Dr. Chapin on how flotufolastat F 18 will improve the care of patients with prostate cancer


“It's very helpful when we're looking at how we counsel patients about the stage of their disease,” says Brian F. Chapin, MD.

In this video, Brian F. Chapin, MD, discusses the FDA approval of flotufolastat F 18 (Posluma) will improve the care of patients with prostate cancer. Chapin is an associate professor of urology at the University of Texas MD Anderson Cancer Center in Houston.

Video Transcript:

It's very helpful when we're looking at how we counsel patients about the stage of their disease. Now, whether that's going to ultimately affect patient outcome as far as oncologic outcomes are concerned is a different story altogether. But when we look at better staging, we're able to identify patients who are perhaps node positive when we thought they were node negative based on conventional imaging, or identifying patients when they have biochemical recurrence, perhaps having disease outside of the pelvis. Now, that leads to controversial topics about what should be the treatment options for those patients in those scenarios. I don't want to get too much into the controversies that exist, but I would say that, for many, if you identify someone with lymph node involvement on clinical imaging, then perhaps an operation is not necessarily going to be as beneficial to patients [and] that they're likely to need to undergo additional radiation or systemic therapy post surgery.

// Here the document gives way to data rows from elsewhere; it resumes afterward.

(** With relative segments the strip after the join changes nothing. *)
Lemma joined_relative (s : string) (rest : list string) :
  Forall (fun b => startswith b "/" = false) (s :: rest) ->
  joined (s :: rest) = join s rest.
Proof.
  intros Hrel. destruct rest as [|x rest]; [reflexivity|].
  simpl (joined _). apply lstrip_id.
  destruct (startswith (join s (x :: rest)) "/") eqn:E; [|reflexivity].
  apply join_startswith in E. inversion Hrel as [|? ? Hs Hrest]; subst.
  destruct E as [E | E]; [congruence|].
  apply Exists_exists in E as (b & Hb & E).
  rewrite Forall_forall in Hrest. rewrite (Hrest b Hb) in E. discriminate.
Qed.

(** Under a first segment [d] that is not empty and holds no separator,
    relative segments are joined as they are without it. *)
Lemma joined_under (d s : string) (rest : list string) :
  truthy d = true ->
  contains "/" d = false ->
  Forall (fun b => startswith b "/" = false) (s :: rest) ->
  joined (d :: s :: rest) = d +:+ "/" +:+ joined (s :: rest).
Proof.
  intros Ht Hd Hrel.
  rewrite (joined_relative _ _ Hrel).
  unfold joined.
  rewrite join_under; auto using contains_endswith.
  apply lstrip_id. rewrite startswith_app.
  rewrite (contains_startswith _ _ Hd).
  unfold truthy in Ht. apply negb_true_iff in Ht. now rewrite Ht.
Qed.

Lemma plain_segments_cons :
  exists s rest, plain_segments self path = s :: rest.
Proof.
  destruct plain_segments_shape as [H | [H | (r & _ & _ & [H | H])]];
    rewrite H; eauto.
Qed.

(** With randomisation and a relative root path the joined key is the
    digest, one separator, and the joined key without randomisation. *)
Lemma joined_randomized :
  _should_randomize_key self = true ->
  (forall r, root_path self = Some r -> startswith r "/" = false) ->
  joined (path_segments self path)
  = _generate_digest (plain_segments self path) +:+ "/"
    +:+ joined (plain_segments self path).
Proof.
  intros Hrand Hroot. rewrite (path_segments_randomized Hrand).
  pose proof (plain_segments_relative Hroot) as Hrel.
  generalize (hexdigest_truthy (encode_utf8 (str_join "." (plain_segments self path)))).
  generalize (hexdigest_no_slash (encode_utf8 (str_join "." (plain_segments self path)))).
  fold (_generate_digest (plain_segments self path)).
  generalize (_generate_digest (plain_segments self path)) as d.
  destruct plain_segments_cons as (s & rest & Hp). rewrite Hp in *.
  intros d Hd Ht. now apply joined_under.
Qed.

(** X5: the first field of a randomised key under a relative root path is
    the digest of the segments that follow it. *)
Lemma normalize_path_digest_first :
  _should_randomize_key self = true ->
  (forall r, root_path self = Some r -> startswith r "/" = false) ->
  first_field "/" (_normalize_path self path)
  = _generate_digest (plain_segments self path).
Proof.
  intros Hrand Hroot. unfold _normalize_path.
  rewrite (joined_randomized Hrand Hroot).
  generalize (hexdigest_no_slash (encode_utf8 (str_join "." (plain_segments self path)))).
  fold (_generate_digest (plain_segments self path)).
  generalize (_generate_digest (plain_segments self path)) as d.
  intros d Hd.
  destruct (endswith _ "/"); rewrite ?app_assoc;
    change ("/" +:+ ?x) with (String "/" x); now apply first_field_app.
Qed.

End KeyDerivation.

Section KeyDerivationClaims.
Import PyStr PyStrFacts PosixPath PosixPathFacts SHA1Facts.

(** The last segment, when it starts with a character other than the
    separator, ends the joined key. *)
Lemma joined_suffix (pre : list string) (a : ascii) (s : string) :
  Ascii.eqb a "/" = false ->
  exists x, joined (pre ++ [String a s]) = x +:+ String a s.
Proof.
  intros Ha. destruct pre as [|p pre].
  - now exists "".
  - assert (H : joined ((p :: pre) ++ [String a s])
                = lstrip "/" (join p (pre ++ [String a s]))).
    { destruct pre; reflexivity. }
    rewrite H, join_snoc.
    destruct (join_step_suffix (join p pre) (String a s)) as (y & ->).
    exists (lstrip "/" y). now apply lstrip_app_stop.
Qed.

(** X6: switching randomisation on puts the digest and one separator in front
    of the key derived without it, when the root path is relative and the
    key without randomisation is not empty before the root image name is
    considered. *)
Lemma normalize_path_randomize_prepends (self : AwsStorage) (path : string) :
  (forall r, root_path self = Some r -> startswith r "/" = false) ->
  truthy (joined (plain_segments self path)) = true ->
  _normalize_path (set_randomize_keys true self) path
  = _generate_digest (plain_segments self path) +:+ "/"
    +:+ _normalize_path (set_randomize_keys false self) path.
Proof.
  intros Hroot Hj. unfold _normalize_path.
  rewrite (joined_randomized (set_randomize_keys true self) path eq_refl Hroot).
  rewrite (path_segments_plain (set_randomize_keys false self) path eq_refl).
  change (plain_segments (set_randomize_keys true self) path)
    with (plain_segments self path).
  change (plain_segments (set_randomize_keys false self) path)
    with (plain_segments self path).
  change (root_image_name (set_randomize_keys true self))
    with (root_image_name self).
  change (root_image_name (set_randomize_keys false self))
    with (root_image_name self).
  generalize (_generate_digest (plain_segments self path)) as d.
  generalize dependent (joined (plain_segments self path)).
  intros j Hj d.
  rewrite endswith_app. change ("/" +:+ j) with (String "/" j).
  rewrite endswith_cons. simpl (String.eqb (String "/" j) "").
  unfold truthy in Hj. apply negb_true_iff in Hj. rewrite Hj.
  destruct (endswith j "/"); [|reflexivity].
  now rewrite !app_assoc.
Qed.

(** C2: for the path [/images/cat.jpg] under the root path [prod], without
    randomisation, the key is [prod/images/cat.jpg], and
    [prod/images/cat.jpg/webp] with the WebP variant; and for every storage
    and path the join puts no two separators side by side: when neither the
    root path nor the stripped path holds a doubled separator, the joined
    key holds none, and neither does the final key when the root image name
    holds none and does not start with one. *)
Theorem normalize_path_single_separators :
  (forall rin ttl,
      _normalize_path (storage_with (Some "prod") false false rin ttl)
                      "/images/cat.jpg" = "prod/images/cat.jpg")
  /\ (forall rin ttl,
      _normalize_path (storage_with (Some "prod") false true rin ttl)
                      "/images/cat.jpg" = "prod/images/cat.jpg/webp")
  /\ (forall self path,
      (forall r, root_path self = Some r -> doubled "/" r = false) ->
      doubled "/" (lstrip "/" path) = false ->
      doubled "/" (joined (path_segments self path)) = false
      /\ (startswith (root_image_name self) "/" = false ->
          doubled "/" (root_image_name self) = false ->
          doubled "/" (_normalize_path self path) = false)).
Proof.
  split; [reflexivity|]. split; [reflexivity|].
  intros self path Hroot Hpath.
  assert (Hj : doubled "/" (joined (path_segments self path)) = false).
  { destruct (doubled "/" (joined (path_segments self path))) eqn:E;
      [|reflexivity].
    apply joined_doubled, Exists_exists in E as (seg & Hin & Hseg).
    apply list_elem_of_In, path_segments_elements in Hin.
    destruct Hin as [-> | [Hr | [-> | ->]]].
    - unfold _generate_digest in Hseg.
      rewrite contains_doubled in Hseg by apply hexdigest_no_slash.
      discriminate.
    - rewrite (Hroot _ Hr) in Hseg. discriminate.
    - congruence.
    - discriminate. }
  split; [exact Hj|].
  intros Hs Hd. unfold _normalize_path.
  destruct (endswith (joined (path_segments self path)) "/"); [|exact Hj].
  now rewrite doubled_app, Hj, Hd, Hs, andb_false_r.
Qed.

Lemma normalize_path_single_separators_witness :
  doubled "/" (_normalize_path (storage_with (Some "prod") false true "image.jpg" None)
                               "/images/cat.jpg") = false.
Proof.
  apply (proj2 (proj2 normalize_path_single_separators)).
  - intros r H. injection H as <-. reflexivity.
  - reflexivity.
  - reflexivity.
  - reflexivity.
Defined.

(** C4: when the root image name is not empty and does not end with a
    separator, the derived key never ends with a separator: a joined key
    that ends with one gets the root image name appended.  For the path
    [a/b/] without the WebP variant and the root image name [image.jpg]
    the key ends with [b/image.jpg]. *)
Theorem normalize_path_no_trailing_slash (self : AwsStorage) (path : string) :
  truthy (root_image_name self) = true ->
  endswith (root_image_name self) "/" = false ->
  endswith (_normalize_path self path) "/" = false
  /\ (endswith (joined (path_segments self path)) "/" = true ->
      _normalize_path self path
      = joined (path_segments self path) +:+ root_image_name self)
  /\ (is_auto_webp self = false ->
      root_image_name self = "image.jpg" ->
      endswith (_normalize_path self "a/b/") "b/image.jpg" = true).
Proof.
  intros Ht He. split; [|split].
  - unfold _normalize_path.
    destruct (endswith (joined (path_segments self path)) "/") eqn:E;
      [|exact E].
    rewrite endswith_app.
    unfold truthy in Ht. apply negb_true_iff in Ht. now rewrite Ht.
  - unfold _normalize_path. now intros ->.
  - intros Hw Hrin. unfold _normalize_path. rewrite Hrin.
    assert (Hx : exists x, joined (path_segments self "a/b/") = x +:+ "a/b/").
    { unfold path_segments, plain_segments. rewrite Hw.
      generalize _generate_digest as digest. intros digest.
      simpl (lstrip _ _).
      destruct (root_path self) as [r|]; [destruct (truthy r)|];
        destruct (_should_randomize_key self).
      - apply (joined_suffix [digest [r; "a/b/"]; r]). reflexivity.
      - apply (joined_suffix [r]). reflexivity.
      - apply (joined_suffix [digest ["a/b/"]]). reflexivity.
      - now exists "".
      - apply (joined_suffix [digest ["a/b/"]]). reflexivity.
      - now exists "". }
    destruct Hx as (x & ->).
    rewrite endswith_app. simpl (String.eqb "a/b/" "").
    replace (endswith "a/b/" "/") with true by reflexivity.
    replace ((x +:+ "a/b/") +:+ "image.jpg") with ((x +:+ "a/") +:+ "b/image.jpg")
      by now rewrite !app_assoc.
    apply endswith_refl_app.
Qed.

Lemma normalize_path_no_trailing_slash_witness :
  endswith (_normalize_path (storage_with (Some "prod") false false "image.jpg" None)
                            "a/b/") "/" = false
  /\ _normalize_path (storage_with (Some "prod") false false "image.jpg" None) "a/b/"
     = "prod/a/b/image.jpg".
Proof.
  destruct (normalize_path_no_trailing_slash
              (storage_with (Some "prod") false false "image.jpg" None) "a/b/"
              eq_refl eq_refl) as (H1 & H2 & _).
  split; [exact H1 | exact (H2 eq_refl)].
Defined.

(** C10: for a path made of separators only, with no root path, no WebP
    variant and no randomisation, the derived key is the empty string,
    whatever the root image name, and [get] asks the bucket for the empty
    key. *)
Theorem normalize_path_only_slashes (self : AwsStorage) (path : string) :
  opt_truthy (root_path self) = false ->
  is_auto_webp self = false ->
  _should_randomize_key self = false ->
  all_are "/" path = true ->
  _normalize_path self path = ""
  /\ get self path = storage_get "".
Proof.
  intros Hr Hw Hrand Hp.
  assert (H : _normalize_path self path = "").
  { unfold _normalize_path.
    rewrite (path_segments_plain self path Hrand),
      (plain_segments_no_root self path Hr), Hw, (lstrip_all_are _ _ Hp).
    reflexivity. }
  split; [exact H|]. unfold get. now rewrite H.
Qed.

Lemma normalize_path_only_slashes_witness :
  _normalize_path (storage_with None false false "image.jpg" None) "/" = ""
  /\ get (storage_with None false false "image.jpg" None) "/" = storage_get "".
Proof.
  apply normalize_path_only_slashes; reflexivity.
Defined.

End KeyDerivationClaims.

(** ** Facts on [posixpath.splitext] *)

Module SplitextFacts.
Import PyStr PyStrFacts PosixPath.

Now, again, it's controversial. There are some that believe that doing all of these therapies might actually provide a benefit to patients over systemic therapy and radiation alone. I don't think that's the intent of today's discussion. But clearly, we are getting more information and with more information can give patients a more accurate description of what their treatment plan looks like, depending on what the starting point is. I think that basically, we are looking at situations in which we don't actually know if the oncologic outcomes can be improved based on the imaging studies alone. The challenges that exist there are that these imaging agents do better at identifying disease and so it's difficult for clinicians now to be agreeable to randomizing patients to conventional imaging vs PSMA PET scan imaging, and then ultimately, the subsequent therapies that go with that to look at true oncologic outcomes like metastasis-free survival, overall survival, and whatnot. So I do think we have some new challenges that we're facing.

We do need some additional study and I think what's going to happen with PET scan imaging is it's effectively going to be incorporated into most of our studies, and we're going to have to look at this as part of our new standard in trying to figure out how to best interpret whether the imaging has affected patient outcome, or if it's just altering the our ability to counsel patients and set expectations differently.

This transcription was edited for clarity.